__What you have to do__.
Extract from the entries below, exactly as given, only the lines from the line containing "Concurrent.mutex c = false." to the line containing "intros Hnil Happ Hbody shards.", both lines included.

===== Supplied information =====

Lemma readers_alone_orders :
  let start :=
    Concurrent.start NewLocalStore
      (map (fun p => Concurrent.GetShardIterator (fst p) (snd p))
           [("orders", "shard-0"); ("orders", "shard-0");
            ("orders", "shard-1")]) in
  exists c,
    Concurrent.run [2; 0] start = Some c
    /\ ~ Concurrent.race c
    /\ Concurrent.m c = LocalStore.m NewLocalStore
    /\ Concurrent.mutex c = false.
Proof.
  cbv zeta.
  set (start := Concurrent.start NewLocalStore
         (map (fun p => Concurrent.GetShardIterator (fst p) (snd p))
              [("orders", "shard-0"); ("orders", "shard-0");
               ("orders", "shard-1")])).
  assert (Hrun : Concurrent.run [2; 0] start
                 = Some (default start (Concurrent.run [2; 0] start)))
    by (vm_compute; reflexivity).
  exists (default start (Concurrent.run [2; 0] start)).
  split; [exact Hrun|].
  exact (readers_alone_never_race
           [("orders", "shard-0"); ("orders", "shard-0"); ("orders", "shard-1")]
           NewLocalStore [2; 0] _ Hrun).
Defined.

(** ** More on the program against any service and any store *)

Section AnyStoreMore.

Context {Svc St : Type} `{!kinesis.API Svc} `{!Store St}.

Implicit Types (s : Stream) (w : World Svc St) (evs : list Event).

Lemma setInitialIterators_eq s w :
  setInitialIterators s w =
  match forShards (seedShard s) (Shards s) w with
  | (r, w1, e1) => (r, w1, seedingStart ++ e1)
  end.
Proof.
  unfold setInitialIterators, bind, log, emit.
  now destruct (forShards (seedShard s) (Shards s) w) as [[r w1] e1].
Qed.

Lemma tick_eq s w :
  tick s w =
  match forShards (pollShard s) (Shards s) w with
  | (r, w1, e1) => (r, w1, tickStart ++ e1)
  end.
Proof.
  unfold tick, bind, log, emit.
  now destruct (forShards (pollShard s) (Shards s) w) as [[r w1] e1].
Qed.

(** A property of traces that holds of the empty trace, of the trace of
    every step and of the concatenation of two traces that have it holds
    of every run. *)
Lemma forShards_closed (P : list Event -> Prop)
  (body : Shard -> M Svc St error) :
  P [] ->
  (forall evs1 evs2, P evs1 -> P evs2 -> P (evs1 ++ evs2)) ->
  (forall shard w, P (eventsOf (body shard w))) ->
  forall shards w, P (eventsOf (forShards body shards w)).
Proof.
  intros Hnil Happ Hbody shards.
  induction shards as [|shard rest IH]; intros w; [exact Hnil|].
  rewrite forShards_cons. specialize (Hbody shard w).
  destruct (body shard w) as [[[e|] w1] e1]; [exact Hbody|].
  specialize (IH w1). destruct (forShards body rest w1) as [[r w2] e2].
  unfold eventsOf in *. cbn [snd] in *. now apply Happ.
Qed.

Lemma Listen_closed (P : list Event -> Prop) s :
  P [] ->
  (forall evs1 evs2, P evs1 -> P evs2 -> P (evs1 ++ evs2)) ->
  (forall keyvals, P [EvLog keyvals]) ->
  P [EvTick] ->
  (forall shard w, P (eventsOf (seedShard s shard w))) ->
  (forall shard w, P (eventsOf (pollShard s shard w))) ->
  forall n w, P (eventsOf (Listen n s w)).
Proof.
  intros Hnil Happ Hlog Htick Hseed Hpoll n w.
  assert (Hstart : P tickStart).
  { apply (Happ [EvTick]); [exact Htick|apply Hlog]. }
  assert (Hloop : forall k w1, P (eventsOf (listenLoop k s w1))).
  { induction k as [|k IH]; intros w1; [exact Hnil|].
    rewrite listenLoop_S, tick_eq.
    pose proof (forShards_closed P _ Hnil Happ Hpoll (Shards s) w1) as Hbody.
    destruct (forShards (pollShard s) (Shards s) w1) as [[[e|] w2] e2];
      unfold eventsOf in *; cbn [snd] in *.
    - now apply Happ.
    - specialize (IH w2). destruct (listenLoop k s w2) as [[r w3] e3].
      cbn [snd] in *. apply Happ; [now apply Happ|exact IH]. }
  rewrite Listen_eq. destruct (Interval (config s) <=? 0)%Z; [exact Hnil|].
  rewrite setInitialIterators_eq.
  pose proof (forShards_closed P _ Hnil Happ Hseed (Shards s) w) as Hbody.
  destruct (forShards (seedShard s) (Shards s) w) as [[[e|] w1] e1];
    unfold eventsOf in *; cbn [snd] in *.
  - apply Happ; [apply Hlog|exact Hbody].
  - specialize (Hloop n w1). destruct (listenLoop n s w1) as [[r w2] e2].
    cbn [snd] in *. apply Happ; [|exact Hloop].
    apply Happ; [apply Hlog|exact Hbody].
Qed.

(** X6. In every run of [Listen], against any service and any store, the
    batches handed to the handler are exactly the batches that the
    successful fetches returned, in the same order: every fetched batch
    is handed over once, empty ones included, and nothing else is. *)
Theorem handler_gets_every_fetched_batch (n : nat) s w :
  handled (eventsOf (Listen n s w)) = fetchedBatches (eventsOf (Listen n s w)).
Proof.
  apply (Listen_closed (fun evs => handled evs = fetchedBatches evs)).
  - reflexivity.
  - intros evs1 evs2 H1 H2. unfold handled, fetchedBatches in *.
    rewrite !flat_map_app. congruence.
  - reflexivity.
  - reflexivity.
  - intros shard w1. unfold eventsOf. unfold_step. split_calls; reflexivity.
  - intros shard w1. unfold eventsOf. unfold_step. split_calls; reflexivity.
Qed.

(** X7. Every request [Listen] sends carries the configuration: each
    [GetRecords] request has the configured limit and a non-nil
    iterator, and each [GetShardIterator] request has the shard's
    identifier (non-nil), the configured iterator type and the stream
    name. *)
Theorem requests_carry_the_configuration (n : nat) s w :
  Forall (fun input =>
            kinesis.GetRecordsInput.Limit input = Some (Limit (config s))
            /\ is_Some (kinesis.GetRecordsInput.ShardIterator input))
    (fetchRequests (eventsOf (Listen n s w)))
  /\ Forall (fun input =>
               is_Some (kinesis.GetShardIteratorInput.ShardId input)
               /\ kinesis.GetShardIteratorInput.ShardIteratorType input
                  = Some (IteratorType (config s))
               /\ kinesis.GetShardIteratorInput.StreamName input
                  = Some (Name s))
       (seedRequests (eventsOf (Listen n s w))).
Proof.
  apply (Listen_closed
           (fun evs =>
              Forall (fun input =>
                        kinesis.GetRecordsInput.Limit input
                        = Some (Limit (config s))
                        /\ is_Some (kinesis.GetRecordsInput.ShardIterator input))
                (fetchRequests evs)
              /\ Forall (fun input =>
                           is_Some (kinesis.GetShardIteratorInput.ShardId input)
                           /\ kinesis.GetShardIteratorInput.ShardIteratorType
                                input = Some (IteratorType (config s))
                           /\ kinesis.GetShardIteratorInput.StreamName input
                              = Some (Name s))
                   (seedRequests evs))).
  - split; constructor.
  - intros evs1 evs2 [H1 H1'] [H2 H2']. unfold fetchRequests, seedRequests in *.
    rewrite !flat_map_app. split; now apply Forall_app.
  - split; constructor.
  - split; constructor.
  - intros shard w1. unfold eventsOf. unfold_step.
    split_calls; (split; repeat constructor); cbn; eauto.
  - intros shard w1. unfold eventsOf. unfold_step.
    split_calls; (split; repeat constructor); cbn; eauto.
Qed.

Lemma pollShard_no_seeding s shard w :
  seedRequests (eventsOf (pollShard s shard w)) = [].
Proof. unfold eventsOf. unfold_step. split_calls; reflexivity. Qed.

Lemma listenLoop_no_seeding (n : nat) s w :
  seedRequests (eventsOf (listenLoop n s w)) = [].
Proof.
  revert w. induction n as [|n IH]; intros w; [reflexivity|].
  rewrite listenLoop_S, tick_eq.
  pose proof (forShards_closed (fun evs => seedRequests evs = []) _ eq_refl
                ltac:(intros a b Ha Hb; unfold seedRequests in *;
                      rewrite flat_map_app; now rewrite Ha, Hb)
                (pollShard_no_seeding s) (Shards s) w) as Hbody.
  destruct (forShards (pollShard s) (Shards s) w) as [[[e|] w1] e1];
    unfold eventsOf in *; cbn [snd] in *.
  - unfold seedRequests in *. now rewrite flat_map_app, Hbody.
  - specialize (IH w1). destruct (listenLoop n s w1) as [[r w2] e2].
    cbn [snd] in *. unfold seedRequests in *.
    now rewrite !flat_map_app, Hbody, IH.
Qed.

Lemma seeding_requests_in_order s (shards : list Shard) w :
  seedRequests (eventsOf (forShards (seedShard s) shards w))
    `prefix_of` map (seedInput s) shards
  /\ (resultOf (forShards (seedShard s) shards w) = None ->
      seedRequests (eventsOf (forShards (seedShard s) shards w))
      = map (seedInput s) shards).
Proof.
  revert w. induction shards as [|shard rest IH]; intros w.
  - split; [apply prefix_nil|reflexivity].
  - rewrite forShards_cons.
    assert (Hone : seedRequests (eventsOf (seedShard s shard w))
                   = [seedInput s shard]).
    { unfold eventsOf. unfold_step. split_calls; reflexivity. }
    destruct (seedShard s shard w) as [[[e|] w1] e1];
      unfold eventsOf, resultOf in *; cbn [fst snd] in *.
    + rewrite Hone. split; [|discriminate].
      now exists (map (seedInput s) rest).
    + destruct (IH w1) as [Hprefix Hall].
      destruct (forShards (seedShard s) rest w1) as [[r w2] e2].
      cbn [fst snd] in *. unfold seedRequests in *.
      rewrite flat_map_app, Hone. cbn [app map]. split.
      * now apply prefix_cons.
      * intros Hr. now rewrite (Hall Hr).
Qed.

(** X8. Seeding happens once and in directory order: the
    [GetShardIterator] requests of a run of [Listen] are a prefix of the
    requests for the shards in the order of the directory, and when
    [Listen] is waiting for a tick they are exactly one request per
    shard, in that order - no tick ever asks for an iterator again. *)
Theorem seeding_requests_once_in_order (n : nat) s w :
  seedRequests (eventsOf (Listen n s w))
    `prefix_of` map (seedInput s) (Shards s)
  /\ (resultOf (Listen n s w) = Blocked ->
      seedRequests (eventsOf (Listen n s w)) = map (seedInput s) (Shards s)).
Proof.
  rewrite Listen_eq.
  destruct (Interval (config s) <=? 0)%Z;
    [split; [apply prefix_nil|discriminate]|].
  rewrite setInitialIterators_eq.
  destruct (seeding_requests_in_order s (Shards s) w) as [Hprefix Hall].
  destruct (forShards (seedShard s) (Shards s) w) as [[[e|] w1] e1];
    unfold eventsOf, resultOf in *; cbn [fst snd] in *.
  - split; [exact Hprefix|discriminate].
  - pose proof (listenLoop_no_seeding n s w1) as Hloop.
    destruct (listenLoop n s w1) as [[r w2] e2]. unfold eventsOf in Hloop.
    cbn [fst snd] in *.
    assert (Heq : seedRequests ((seedingStart ++ e1) ++ e2)
                  = map (seedInput s) (Shards s)).
    { unfold seedRequests in *.
      rewrite !flat_map_app, Hloop, app_nil_r. now apply Hall. }
    rewrite Heq. split; [reflexivity|intros _; reflexivity].
Qed.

=====

__Written answer__.
    /\ Concurrent.mutex c = false.
Proof.
  cbv zeta.
  set (start := Concurrent.start NewLocalStore
         (map (fun p => Concurrent.GetShardIterator (fst p) (snd p))
              [("orders", "shard-0"); ("orders", "shard-0");
               ("orders", "shard-1")])).
  assert (Hrun : Concurrent.run [2; 0] start
                 = Some (default start (Concurrent.run [2; 0] start)))
    by (vm_compute; reflexivity).
  exists (default start (Concurrent.run [2; 0] start)).
  split; [exact Hrun|].
  exact (readers_alone_never_race
           [("orders", "shard-0"); ("orders", "shard-0"); ("orders", "shard-1")]
           NewLocalStore [2; 0] _ Hrun).
Defined.

(** ** More on the program against any service and any store *)

Section AnyStoreMore.

Context {Svc St : Type} `{!kinesis.API Svc} `{!Store St}.

Implicit Types (s : Stream) (w : World Svc St) (evs : list Event).

Lemma setInitialIterators_eq s w :
  setInitialIterators s w =
  match forShards (seedShard s) (Shards s) w with
  | (r, w1, e1) => (r, w1, seedingStart ++ e1)
  end.
Proof.
  unfold setInitialIterators, bind, log, emit.
  now destruct (forShards (seedShard s) (Shards s) w) as [[r w1] e1].
Qed.

Lemma tick_eq s w :
  tick s w =
  match forShards (pollShard s) (Shards s) w with
  | (r, w1, e1) => (r, w1, tickStart ++ e1)
  end.
Proof.
  unfold tick, bind, log, emit.
  now destruct (forShards (pollShard s) (Shards s) w) as [[r w1] e1].
Qed.

(** A property of traces that holds of the empty trace, of the trace of
    every step and of the concatenation of two traces that have it holds
    of every run. *)
Lemma forShards_closed (P : list Event -> Prop)
  (body : Shard -> M Svc St error) :
  P [] ->
  (forall evs1 evs2, P evs1 -> P evs2 -> P (evs1 ++ evs2)) ->
  (forall shard w, P (eventsOf (body shard w))) ->
  forall shards w, P (eventsOf (forShards body shards w)).
Proof.
  intros Hnil Happ Hbody shards.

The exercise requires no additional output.